Sein letzter Film war 1998 „Parting Shots“, der bei uns nur noch eine Videopremiere erlebte.

Einer seiner letzten Filme war, mit Peter Ustinov als Hercule Poirot, die Agatha-Christie-Verfilmung „Rendezvous mit einer Leiche“ (Appointment with Death, 1988), die so ziemlich das Gegenteil eines typischen Michael-Winner-Films ist. Denn er stand immer für Action, Thrill und eine gehörige Portion Sensationsgier, die die Leute ins Kino bringen sollten.

In den letzten Jahren war Winner in England vor allem als Restaurantkritiker für die „Sunday Times“ und Lebemann bekannt.

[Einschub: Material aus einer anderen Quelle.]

(** The transport secret that the pods in use were configured with. *)
Definition secretOf (i : KeystoneAPI) : string := kas_TransportURLSecret (ka_status i).
Lemma secretOf_observer : observer (fun _ => true) secretOf.
Proof.
  split; try done.
  - intros g i _ Hg. apply Hg.
  - intros cd i _ _ _ _. unfold RbacConditionsSet. by destruct (condStatus _ _).
Qed.

Section steps.
Context {X} (touch : APICondition -> bool) (f : KeystoneAPI -> X) (Hobs : observer touch f).

Lemma p_setFalse d r s m a : touch d = true -> preserves f (setFalse d r s m a).
Proof. intros Hd. apply preserves_modify. intros i. by eapply obs_setFalse. Qed.
Lemma p_markTrue d m : touch d = true -> preserves f (markTrue d m).
Proof. intros Hd. apply preserves_modify. intros i. by eapply obs_markTrue. Qed.
Lemma p_setStatus g :
  (forall s, kas_Conditions (g s) = kas_Conditions s) ->
  (forall s, kas_TransportURLSecret (g s) = kas_TransportURLSecret s) -> preserves f (setStatus g).
Proof. intros Hg Ht. apply preserves_modify. intros i. by eapply obs_setStatus. Qed.
Lemma p_failCond {A} d m e : touch d = true -> preserves f (@failCond _ _ A d m e).
Proof. intros Hd. apply preserves_bind; [by apply p_setFalse|intros _; apply preserves_leave]. Qed.
Lemma p_waitCond {A} d m r : touch d = true -> preserves f (@waitCond _ _ A d m r).
Proof. intros Hd. apply preserves_bind; [by apply p_setFalse|intros _; apply preserves_leave]. Qed.
Lemma p_warnCond {A} d m a r : touch d = true -> preserves f (@warnCond _ _ A d m a r).
Proof. intros Hd. apply preserves_bind; [by apply p_setFalse|intros _; apply preserves_leave]. Qed.
End steps.
End observers.

(** Conditions are kept by an update of another field of the status. *)
Ltac keeps_conditions := intro; repeat (cbn; match goal with |- context [match ?x with _ => _ end] => destruct x end);
    reflexivity.

(** [preserves_go] with an observer at hand. *)
Ltac observe Hobs :=
  preserves_go;
  lazymatch goal with
  | |- preserves _ (setFalse _ _ _ _ _) => eapply p_setFalse; [exact Hobs|]
  | |- preserves _ (markTrue _ _) => eapply p_markTrue; [exact Hobs|]
  | |- preserves _ (setStatus _) => try (eapply p_setStatus; [exact Hobs|keeps_conditions|keeps_conditions])
  | |- preserves _ (failCond _ _ _) => eapply p_failCond; [exact Hobs|]
  | |- preserves _ (waitCond _ _ _) => eapply p_waitCond; [exact Hobs|]
  | |- preserves _ (warnCond _ _ _ _) => eapply p_warnCond; [exact Hobs|]
  | |- preserves _ (failIf _) => apply preserves_failIf
  | |- _ => idtac
  end.

Section stages.
Context `{CLaws : ConditionLaws} `{FL : FinalizerLib} `{XL : ExternalLib} `{PL : PodLib} `{KLaws : ControllerLaws}.
Context {X} (touch : APICondition -> bool) (f : KeystoneAPI -> X) (Hobs : observer touch f).
Context (Htouch : forall d, isLate d = false -> touch d = true).
(** The steps that set the transport secret. *)
Definition blindToSecret : Prop := forall s i, f (ka_setStatus (kas_setTransportURLSecret s (ka_status i)) i) = f i.
Context (Hblind : blindToSecret).
Ltac stage := observe Hobs; try (apply Htouch; reflexivity).

Lemma verifySecret_preserves vars : preserves f (verifySecret vars).
Proof. unfold verifySecret. stage. Qed.
Lemma requireTLSInput_preserves vars : preserves f (requireTLSInput vars).
Proof. unfold requireTLSInput, verifyTLSInput. stage. Qed.
Lemma ensureDB_preserves : preserves f ensureDB.
Proof. unfold ensureDB. stage. Qed.
Lemma ensureTransport_preserves ls : preserves f (ensureTransport ls).
Proof.
  unfold ensureTransport. stage. apply preserves_modify. intros i. cbv beta.
  destruct (decide (kas_TransportURLSecret (ka_status i) = "")); [apply Hblind|by destruct i].
Qed.
Lemma ensureMemcached_preserves : preserves f ensureMemcached.
Proof. unfold ensureMemcached. stage. Qed.
Lemma configOr_preserves {A} (r : res A) : preserves f (configOr r).
Proof. unfold configOr. stage. Qed.
Lemma fernetStep_preserves fuel vars : preserves f (fernetStep fuel vars).
Proof. unfold fernetStep. stage. Qed.
Lemma validateCertSecrets_preserves vars : preserves f (validateCertSecrets vars).
Proof. unfold validateCertSecrets. stage. Qed.
Lemma createHashOfInputHashes_preserves vars : preserves f (createHashOfInputHashes vars).
Proof. unfold createHashOfInputHashes. stage. Qed.
Lemma getNADs_preserves l : preserves f (getNADs l).
Proof. induction l as [|n l IH]; cbn [getNADs]; stage. Qed.
Lemma networkAnnotations_preserves : preserves f networkAnnotations.
Proof. unfold networkAnnotations. stage. apply getNADs_preserves. Qed.
Lemma reconcileRbac_preserves : preserves f reconcileRbac.
Proof. apply preserves_reconcileRbac. intros. eapply obs_rbac; [exact Hobs|apply Htouch; reflexivity..|done]. Qed.
Lemma runJob_preserves c r e m h j : isLate c = false -> preserves f (runJob c r e m h j).
Proof. intros Hc. unfold runJob. stage; by apply Htouch. Qed.
Lemma exposeEndpoint_preserves ls ty : preserves f (exposeEndpoint ls ty).
Proof. unfold exposeEndpoint. stage. Qed.
Lemma exposeEndpoints_preserves ls types eps : preserves f (exposeEndpoints ls types eps).
Proof.
  revert eps; induction types as [|ty types IH]; intros eps; cbn [exposeEndpoints]; stage.
  apply exposeEndpoint_preserves.
Qed.
Lemma reconcileInit_preserves ls an mc : preserves f (reconcileInit ls an mc).
Proof.
  unfold reconcileInit, bootstrapStep. stage; [apply reconcileRbac_preserves|by apply runJob_preserves|apply exposeEndpoints_preserves
    |by apply runJob_preserves].
Qed.
Lemma prepare_preserves fuel : preserves f (prepare fuel).
Proof.
  unfold prepare. stage; eauto using verifySecret_preserves, ensureDB_preserves, ensureTransport_preserves,
    ensureMemcached_preserves, @configOr_preserves, fernetStep_preserves, requireTLSInput_preserves,
    validateCertSecrets_preserves, createHashOfInputHashes_preserves, networkAnnotations_preserves, reconcileInit_preserves;
    apply preserves_ret.
Qed.
End stages.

Michael Winner starb nach langer Krankheit am Montag in seiner Wohnung in Kensington. Seine Frau Geraldine, die er vor zwei Jahren, nachdem sie schon fünfzig Jahre zusammen waren, sagte: „Michael was a wonderful man, brilliant, funny and generous. A light has gone out in my life.“

 

Nachrufe erschienen bei Spiegel Online, Telegraph, Guardian, Independent, Huffington Post, Daily Mail Online,  und der Los Angeles Times.